| WORK ORDER |
Entries follow. Give back exactly the lines starting at the one containing "intros Ha. unfold serve_end." and ending at the one containing "intros Hs Hf.", and no other lines.

[Dataset records]
══════════════════════════════
Lemma serve_try_inv tm sg env s r s' : Forall (fun n => 0 < n) (host_writes env) -> serve_try tm sg env s = Ok (r, s') ->
  exists w s1 us bufs out, select_timeout tm (time_before env) s = Ok (w, s1) /\ iteration env s s1 s' us bufs out.
Proof.
  intros Hw. unfold serve_try. intros (w & s1 & Es & E)%noexn_bind_inv. pose proof (net_only_select _ _ _ _ _ Es) as Hn1. pose proof (settled_net _ _ Hn1) as Hs1. exists w, s1. apply noexn_bind_inv in E as (? & ? & ->%one_fd_inv & E).
  destruct (select_ok env) eqn:Eok; cbn [negb] in E; [|apply xret_inv in E as [-> ->]; exists [], [], []; split; [done|]; apply iteration_idle; unfold undisturbed, listens; by rewrite ?Eok].
  apply noexn_bind_inv in E as (? & ? & [= <- <-] & E). apply noexn_bind_inv in E as (idle & s2 & [_ ->]%lift_inv & E).
  apply xbind_inv in E as [(e & E & ->)|(out & s3 & E3 & E)].
  { exists [], [], []. split; [done|]. destruct (network_readable env) eqn:En; [|done]. destruct (serve_network_inv env s1 (Err e) s' E) as [Hn Hr].
    apply iteration_idle; [by apply (settled_trans _ _ _ Hs1), settled_net| |]; unfold undisturbed, fresh; rewrite ?Eok, ?En, Hr; done. }
  destruct (hear_inv _ _ _ _ Eok E3) as (Hund & us & Hu & Hf & Hp & Hc & Hws & Hcl). apply noexn_bind_inv in E as (out' & s4 & E4 & E). destruct (serve_host_inv _ _ _ _ E4) as (Hf2 & [= _ K2 K3] & Hws2).
  apply noexn_bind_inv in E as (? & s5 & ->%serve_write_inv & E%serve_end_inv); [|done]. apply feed_fed in Hf2. pose proof (fed_app _ _ _ _ _ _ _ Hf Hf2) as Hfed.
  pose proof (settled_fed _ _ _ _ _ E Hfed) as Hfed'. destruct E as (_ & _ & [= _ L2 L3] & Hws3). cbn in L2, L3, Hws3. exists us, (if closing s3 then [] else host_bufs env), (out ++ out'). split; [done|].
  assert (Ht : s_terminal s1 = s_terminal s /\ child_released s1 = child_released s /\ to_pty s1 = to_pty s /\ window_sizes s1 = window_sizes s) by (by rewrite Hn1). destruct Ht as (T1 & T2 & T3 & T4).
  rewrite T1 in Hfed'. split; [done|destruct (closing s3); [by left|by right]| |done|by rewrite L3, K3, Hp, T3|by rewrite L2, K2, Hc, T2|].
  - intros _ Hc1 Hok. by rewrite Hcl, Hc1.
  - intros Hok. rewrite Hws3, Hws2, Hws by done. by rewrite T4.
Qed.

(** ** Without the key *)

Definition server_conn (s : Server) : Connection := conn (endpoint (s_network s)).
(** The connection and what was received are those of [s]. *)
Definition unheard (s s' : Server) : Prop := server_conn s' = server_conn s /\ received_states (s_network s') = received_states (s_network s).

#[export] Instance unheard_preorder : PreOrder unheard.
Proof. split; [done|]. intros s s1 s2 [] []. split; congruence. Qed.
Abbreviation quiet := (follows unheard).

Lemma conn_same_sender {S A} (m : M (TransportSender S) A) : keeps conn (on_sender m).
Proof. intros e x e'. unfold on_sender, zoom. destruct (m (sender e)) as [[]|]; [|done]. by intros [= _ <-]. Qed.


Lemma conn_same_timers now : keeps (@conn Complete) (calculate_timers now).
Proof. unfold calculate_timers, update_assumed_receiver_state, set_timers. follows_by (apply conn_same_sender). case_match; follows_by (apply conn_same_sender). Qed.
Lemma conn_same_wait now : keeps (@conn Complete) (wait_time now).
Proof. unfold wait_time. apply follows_bind; [apply _|apply conn_same_timers|intros ?]. follows_by (apply conn_same_sender). Qed.

Lemma quiet_endpoint {A} (m : M (Endpoint Complete) A) : keeps conn m -> quiet (on_s_endpoint m).
Proof.
  intros Hm. apply (follows_zoom_in _ (fun t t' => conn (endpoint t') = conn (endpoint t) /\ received_states t' = received_states t)); [done|].
  by apply (follows_zoom_in _ (fun e e' => conn e' = conn e)).
Qed.
Lemma quiet_terminal {A} (m : M Complete A) : quiet (on_s_terminal m).
Proof. by apply follows_zoom. Qed.
Lemma quiet_shutdown now : quiet (s_start_shutdown now).
Proof. apply quiet_endpoint, conn_same_sender. Qed.
Lemma quiet_publish : quiet publish.
Proof. unfold publish. follows_by (apply quiet_endpoint, conn_same_sender). Qed.
Lemma quiet_select tm now : quiet (select_timeout tm now).
Proof. unfold select_timeout. follows_by (apply quiet_endpoint, conn_same_wait). Qed.
Lemma quiet_host env : quiet (serve_host env).
Proof. unfold serve_host. repeat first [progress follows_by (first [apply quiet_shutdown|apply quiet_terminal|apply quiet_publish])|case_match]. Qed.
Lemma quiet_write env o : quiet (serve_write env o).
Proof. unfold serve_write, when_. destruct (swrite_loop _ _). follows_by (apply quiet_shutdown). Qed.
Lemma quiet_publish_unless : quiet publish_unless_shutdown.
Proof. unfold publish_unless_shutdown. follows_by (apply quiet_publish). Qed.

(** Without an address there is nobody to send to. *)
Lemma tick_unheard env s r s' : has_remote_addr (server_conn s) = false -> network_tick env s = Ok (r, s') -> r = Ok tt /\ unheard s s'.
Proof.
  intros Ha. unfold network_tick, zoom. destruct (tick _ _ _) as [[x e]|] eqn:E; [|done]. intros [= -> <-]. unfold tick in E.
  apply noexn_bind_inv in E as (? & e1 & Hc%conn_same_timers & E). apply noexn_bind_inv in E as (? & ? & [= <- <-] & E).
  unfold server_conn in *. rewrite Hc, Ha in E. cbn [negb] in E. apply xret_inv in E as [-> ->]. split; [done|]. split; [exact Hc|done].
Qed.

Lemma unheard_trans s s1 s2 : unheard s s1 -> unheard s1 s2 -> unheard s s2.
Proof. apply transitivity. Qed.

Lemma serve_end_unheard tm sg idle env s r s' : has_remote_addr (server_conn s) = false -> serve_end tm sg idle env s = Ok (r, s') -> (exists go, r = Ok go) /\ unheard s s'.
Proof.
  intros Ha. unfold serve_end. intros (? & ? & [= <- <-] & E)%noexn_bind_inv. cbv zeta in E. destruct (_ && negb _); [apply xret_inv in E as [-> ->]; split; [by eexists|done]|].
  apply noexn_bind_inv in E as (? & s1 & E1 & E). assert (U1 : unheard s s1) by (refine (follows_if unheard _ _ _ _ _ _ _ _ E1); [apply quiet_shutdown|apply follows_ret, _]).
  assert (Hret : forall (b : bool) s2, unheard s s2 -> (mret b : X Server bool) s2 = Ok (r, s') -> (exists go, r = Ok go) /\ unheard s s') by (intros b s2 U [-> ->]%xret_inv; split; [by eexists|done]).
  apply noexn_bind_inv in E as (? & ? & [= <- <-] & E). apply noexn_bind_inv in E as (acked & s2 & E2 & E).
  assert (U2 : unheard s s2) by (apply (unheard_trans _ _ _ U1); refine (follows_if unheard _ _ _ _ _ _ _ _ E2); [apply follows_lift, _|apply follows_ret, _]).
  destruct acked; [by apply (Hret false s2)|]. destruct (_ && _) in E; [by apply (Hret false s2)|]. destruct (_ =? UINT64_MAX) in E; [by apply (Hret false s2)|].
  destruct (set_echo_ack _ _) as [changed t]. apply noexn_bind_inv in E as (? & s3 & [= _ <-] & E).
  apply noexn_bind_inv in E as (? & s4 & E4 & E). assert (U4 : unheard s s4) by (apply (unheard_trans _ _ _ U2); refine (follows_if unheard _ _ _ _ _ (s2 <| s_terminal := t |>) _ _ E4); [apply quiet_publish_unless|apply follows_ret, _]).
  apply noexn_bind_inv in E as (n & s5 & [_ ->]%lift_inv & E). destruct (_ && _) in E; [by apply (Hret false s4)|].
  assert (Ha4 : has_remote_addr (server_conn s4) = false) by (by rewrite (proj1 U4)).
  apply xbind_inv in E as [(e & E & ->)|(? & s6 & E & E')]; destruct (tick_unheard _ _ _ _ Ha4 E) as [Er U6]; [done|].
  apply (Hret true s6); [by apply (unheard_trans _ _ _ U4)|done].
Qed.

Lemma network_forged env s : socks (server_conn s) <> [] -> (forall fd, forged (session (server_conn s)) (recvmsg_env env fd)) ->
  exists e, serve_network env s = Ok (Err e, s) /\ e <> CryptoException true.
Proof.
  intros Hs Hf. destruct (recv_forged (time_after env) (recvmsg_env env) _ Hs Hf) as (e & E & He). exists e. split; [|done]. apply X_bind_Err. unfold network_recv, zoom, transport_recv.
  rewrite (X_bind_Err _ _ _ e (s_network s)); [by destruct s|]. unfold on_connection, on_conn, zoom. rewrite (E : recv _ _ (conn (endpoint (s_network s))) = _). by destruct s as [? [[] ? ? ? ?]].
Qed.

(** What an iteration may do when nothing authentic arrives. *)
Record host_iteration (env : ServeEnv) (s s' : Server) (bufs : list feeding) (out : bytes) : Prop := {
  hi_unheard : unheard s s';
  hi_child : child_released s' = child_released s;
  hi_window : window_sizes s' = window_sizes s;
  hi_host : bufs = [] \/ bufs = host_bufs env;
  hi_fed : fed bufs (s_terminal s) out (s_terminal s');
  hi_pty : to_pty s' = to_pty s ++ out }.

Definition deaf (env : ServeEnv) (s : Server) : Prop :=
  has_remote_addr (server_conn s) = false /\ socks (server_conn s) <> [] /\
  (forall fd, forged (session (server_conn s)) (recvmsg_env env fd)) /\ Forall (fun n => 0 < n) (host_writes env).

Lemma host_iteration_idle env s s' : settled s s' -> unheard s s' -> host_iteration env s s' [] [].
Proof.
  intros Hs U. pose proof (settled_fed _ _ _ _ _ Hs (fed_nil _)) as Hf. destruct Hs as (_ & _ & [= _ K2 K3] & Hws). split; [done|done|done|by left|done|by rewrite app_nil_r].
Qed.

Lemma serve_try_forged tm sg env s r s' : deaf env s -> serve_try tm sg env s = Ok (r, s') ->
  r <> Err (CryptoException true) /\ exists bufs out, host_iteration env s s' bufs out.
Proof.
  intros (Ha & Hs & Hf & Hw). unfold serve_try. intros (w & s1 & Es & E)%noexn_bind_inv. pose proof (settled_net _ _ (net_only_select _ _ _ _ _ Es)) as S1. pose proof (quiet_select _ _ _ _ _ Es : unheard s s1) as U1. apply noexn_bind_inv in E as (? & ? & ->%one_fd_inv & E).
  destruct (select_ok env); cbn [negb] in E; [|apply xret_inv in E as [-> ->]; split; [done|]; exists [], []; by apply host_iteration_idle].
  apply noexn_bind_inv in E as (? & ? & [= <- <-] & E). apply noexn_bind_inv in E as (idle & s2 & [_ ->]%lift_inv & E).
  apply xbind_inv in E as [(e & E & ->)|(out & s3 & E3 & E)].
  { destruct (network_readable env); [|done]. destruct (network_forged env s1) as (e' & E' & He'); [by rewrite (proj1 U1)|by rewrite (proj1 U1)|]. rewrite E' in E. injection E as -> ->.
    split; [congruence|]. exists [], []. by apply host_iteration_idle. }
  assert (out = [] /\ s3 = s1) as [-> ->].
  { destruct (network_readable env); [|by apply xret_inv in E3 as [[= ->] ->]]. destruct (network_forged env s1) as (e' & E' & _); [by rewrite (proj1 U1)|by rewrite (proj1 U1)|]. by rewrite E' in E3. }
  apply noexn_bind_inv in E as (out & s4 & E4 & E). destruct (serve_host_inv _ _ _ _ E4) as (Hfd & [= _ K2 K3] & Hws2). set (bufs := if closing s1 then [] else host_bufs env) in *. pose proof (quiet_host _ _ _ _ E4 : unheard s1 s4) as U4.
  apply noexn_bind_inv in E as (? & s5 & E5 & E). pose proof (quiet_write _ _ _ _ _ E5 : unheard s4 s5) as U5. apply serve_write_inv in E5 as ->; [|done].
  assert (U : unheard s (s4 <| to_pty := to_pty s4 ++ [] ++ out |>)) by (eapply unheard_trans; [exact U1|]; by eapply unheard_trans).
  destruct (serve_end_unheard _ _ _ _ _ _ _ (eq_trans (f_equal has_remote_addr (proj1 U)) Ha) E) as ((go & ->) & U6). apply serve_end_inv in E. split; [done|]. exists bufs, out.
  destruct S1 as (T1 & T2 & [= _ T4 T5] & T6). apply feed_fed in Hfd. assert (Hfd' : fed bufs (s_terminal s) out (s_terminal s4)) by (revert Hfd; unfold fed, with_echo; by rewrite T1, T2).
  pose proof (settled_fed _ _ _ _ _ E Hfd') as Hfd2. destruct E as (_ & _ & [= _ L2 L3] & Hws3). cbn in L2, L3, Hws3.
  split; [by eapply unheard_trans|by rewrite L2, K2, T4|by rewrite Hws3, Hws2, T6|unfold bufs; destruct (closing s1); [by left|by right]|done|by rewrite L3, K3, T5].
Qed.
══════════════════════════════
| REPLY |
  intros Ha. unfold serve_end. intros (? & ? & [= <- <-] & E)%noexn_bind_inv. cbv zeta in E. destruct (_ && negb _); [apply xret_inv in E as [-> ->]; split; [by eexists|done]|].
  apply noexn_bind_inv in E as (? & s1 & E1 & E). assert (U1 : unheard s s1) by (refine (follows_if unheard _ _ _ _ _ _ _ _ E1); [apply quiet_shutdown|apply follows_ret, _]).
  assert (Hret : forall (b : bool) s2, unheard s s2 -> (mret b : X Server bool) s2 = Ok (r, s') -> (exists go, r = Ok go) /\ unheard s s') by (intros b s2 U [-> ->]%xret_inv; split; [by eexists|done]).
  apply noexn_bind_inv in E as (? & ? & [= <- <-] & E). apply noexn_bind_inv in E as (acked & s2 & E2 & E).
  assert (U2 : unheard s s2) by (apply (unheard_trans _ _ _ U1); refine (follows_if unheard _ _ _ _ _ _ _ _ E2); [apply follows_lift, _|apply follows_ret, _]).
  destruct acked; [by apply (Hret false s2)|]. destruct (_ && _) in E; [by apply (Hret false s2)|]. destruct (_ =? UINT64_MAX) in E; [by apply (Hret false s2)|].
  destruct (set_echo_ack _ _) as [changed t]. apply noexn_bind_inv in E as (? & s3 & [= _ <-] & E).
  apply noexn_bind_inv in E as (? & s4 & E4 & E). assert (U4 : unheard s s4) by (apply (unheard_trans _ _ _ U2); refine (follows_if unheard _ _ _ _ _ (s2 <| s_terminal := t |>) _ _ E4); [apply quiet_publish_unless|apply follows_ret, _]).
  apply noexn_bind_inv in E as (n & s5 & [_ ->]%lift_inv & E). destruct (_ && _) in E; [by apply (Hret false s4)|].
  assert (Ha4 : has_remote_addr (server_conn s4) = false) by (by rewrite (proj1 U4)).
  apply xbind_inv in E as [(e & E & ->)|(? & s6 & E & E')]; destruct (tick_unheard _ _ _ _ Ha4 E) as [Er U6]; [done|].
  apply (Hret true s6); [by apply (unheard_trans _ _ _ U4)|done].
Qed.

Lemma network_forged env s : socks (server_conn s) <> [] -> (forall fd, forged (session (server_conn s)) (recvmsg_env env fd)) ->
  exists e, serve_network env s = Ok (Err e, s) /\ e <> CryptoException true.
Proof.
  intros Hs Hf. destruct (recv_forged (time_after env) (recvmsg_env env) _ Hs Hf) as (e & E & He). exists e. split; [|done]. apply X_bind_Err. unfold network_recv, zoom, transport_recv.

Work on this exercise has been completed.